Assouplissement des mesures
L’économiste belge se réjouit cependant de ce que les autorités
rwandaises ont pris conscience des couacs. La monoculture a été
assouplie au profit de cultures qui se combinent; “on voit ainsi revenir
la patate douce, un temps rejetée par les autorités alors qu’elle est
appréciée des paysans parce qu’on peut la récolter à tout moment,
contrairement au maïs par exemple. Les fonctionnaires cherchent des
mécanismes pour diminuer les risques, comme la création de réserves
alimentaires. Toutefois, ce sont des corrections, pas une remise en
cause du système. On considère très peu les connaissances des paysans,
on veut les éduquer et les gérer à tous les niveaux”.

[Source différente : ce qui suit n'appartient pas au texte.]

(** Touching a peer (an authenticated message from it): the call does
    not panic and keeps the bucket well-formed; an absent peer changes
    nothing; a present one is moved to the tail with the current time, and
    its addresses change at most by the reported one, which is dropped when
    it is a loopback address and the peer is known at another. *)
Lemma touch_node_spec b p address t now :
  bucket_wf b →
  (p ∉ id <$> nodes b → touch_node_typed b p address t now = Some (false, b)) ∧
  (∀ n, n ∈ nodes b → id n = p →
     ∃ b' n', touch_node_typed b p address t now = Some (true, b') ∧ bucket_wf b' ∧
       nodes b' = List.filter (λ m, negb (bool_decide (id m = p))) (nodes b) ++ [n'] ∧
       id n' = p ∧ last_seen n' = now ∧ last_refreshed_by_live_peer b' = now ∧
       (address = None → naddresses n' = naddresses n ∧ naddress_types n' = naddress_types n) ∧
       (∀ a, address = Some a → addr_is_loopback a && node_has_non_loopback n = true →
          naddresses n' = naddresses n ∧ naddress_types n' = naddress_types n) ∧
       (∀ a, a ∈ naddresses n' → address = Some a ∨ a ∈ naddresses n)).
Proof.
  intros Hwf. unfold touch_node_typed. split.
  { intros Hni. by rewrite (proj2 (bucket_position_None b p) Hni). }
  intros n Hn Hid. destruct (bucket_position b p) as [pos|] eqn:Hp.
  2:{ apply bucket_position_None in Hp. destruct Hp. subst p. by apply list_elem_of_fmap_2. }
  destruct (bucket_position_Some _ _ _ Hp) as (n0 & Hpos & Hid0).
  assert (n0 = n) as ->.
  { apply list_elem_of_lookup in Hn as [k Hk].
    assert (pos = k) as ->; [|congruence].
    eapply (NoDup_lookup (id <$> nodes b)); [apply (bucket_ids _ Hwf)| |]; rewrite list_lookup_fmap;
      [by rewrite Hpos|by rewrite Hk; simpl; congruence]. }
  rewrite Hpos. cbn [mbind option_bind].
  assert (Hnwf : node_wf (with_last_seen n now)) by (by eapply with_last_seen_wf, elem_node_wf).
  set (merged := match address with Some a => _ | None => _ end).
  assert (Hm : ∃ n', merged = Some n' ∧ node_wf n' ∧ id n' = id n ∧ last_seen n' = now ∧
    (address = None → naddresses n' = naddresses n ∧ naddress_types n' = naddress_types n) ∧
    (∀ a, address = Some a → addr_is_loopback a && node_has_non_loopback n = true →
       naddresses n' = naddresses n ∧ naddress_types n' = naddress_types n) ∧
    (∀ a, a ∈ naddresses n' → address = Some a ∨ a ∈ naddresses n)).
  { unfold merged. destruct address as [a|]; [|by exists (with_last_seen n now); auto 10].
    change (node_has_non_loopback (with_last_seen n now)) with (node_has_non_loopback n).
    destruct (addr_is_loopback a && node_has_non_loopback n) eqn:Hl; cbn [negb].
    - exists (with_last_seen n now). split_and!; auto.
    - destruct (merge_typed_address_wf _ a t Hnwf) as (n' & -> & ? & ? & ? & Hsub).
      exists n'. split_and!; [done..| |].
      + intros a' [= <-]. congruence.
      + intros a' [->|?]%Hsub; auto. }
  destruct Hm as (n' & -> & Hn' & Hid' & Hls & H1 & H2 & H3). cbn [mbind option_bind].
  exists (refreshed (move_to_tail b pos n') now), n'. split_and!; try done; [..|congruence].
  - apply refreshed_wf. by eapply move_to_tail_wf.
  - simpl. by rewrite (delete_is_filter _ _ _ (bucket_ids _ Hwf) Hpos), Hid.
Qed.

« Le système, rigide, n’offre pas beaucoup de marge aux critiques, alors
que l’obsession du gouvernement d’atteindre des objectifs pousse
l’administration locale à des performances purement quantitatives, qui
parfois aboutissent à de grosses erreurs”, note Mme Ansoms. La
chercheuse signale, par exemple, que pour obéir aux directives de
création de terrasses pour les cultures, certains administrateurs locaux
ont procédé par des travaux trop rapides, qui ont eu pour résultat de
rendre le sol presque stérile, la couche fertile étant enfouie sous
celle qui ne l’était pas.
Spécialistes de la survie
Les bailleurs de fonds – Union européenne, Banque mondiale – encouragent
cette modernisation, précise l’économiste. “Au total, le système
rwandais et un néo-libéralisme d’Etat, avec une croyance profonde que
l’on peut tout gérer; mais cela ne se confirme pas sur le terrain. Les
couacs sont nombreux et il n’y a pas de réponse satisfaisante à la
question: que faire avec les exclus du système?”.
La chercheuse n’est cependant pas favorable à un retour en arrière. Les
paysans les plus riches (plus de 2 ha) s’en sortent bien et les plus
pauvres, avec des terres de moins de 0,4 ha, ne peuvent pas vivre de
l’agriculture. “Pour moi, il faudrait viser la couche intermédiaire —
ceux qui possèdent de 0,6 à 2 ha; ceux-là veulent d’abord gérer les
risques avant d’augmenter leur production. Ils veulent des semences qui
donnent une bonne récolte mais des cultures diversifiées. Il faudrait
les aider à profiter des innovations sans prendre de gros risques. Après
tout, ce sont des spécialistes de la survie en conditions difficiles!”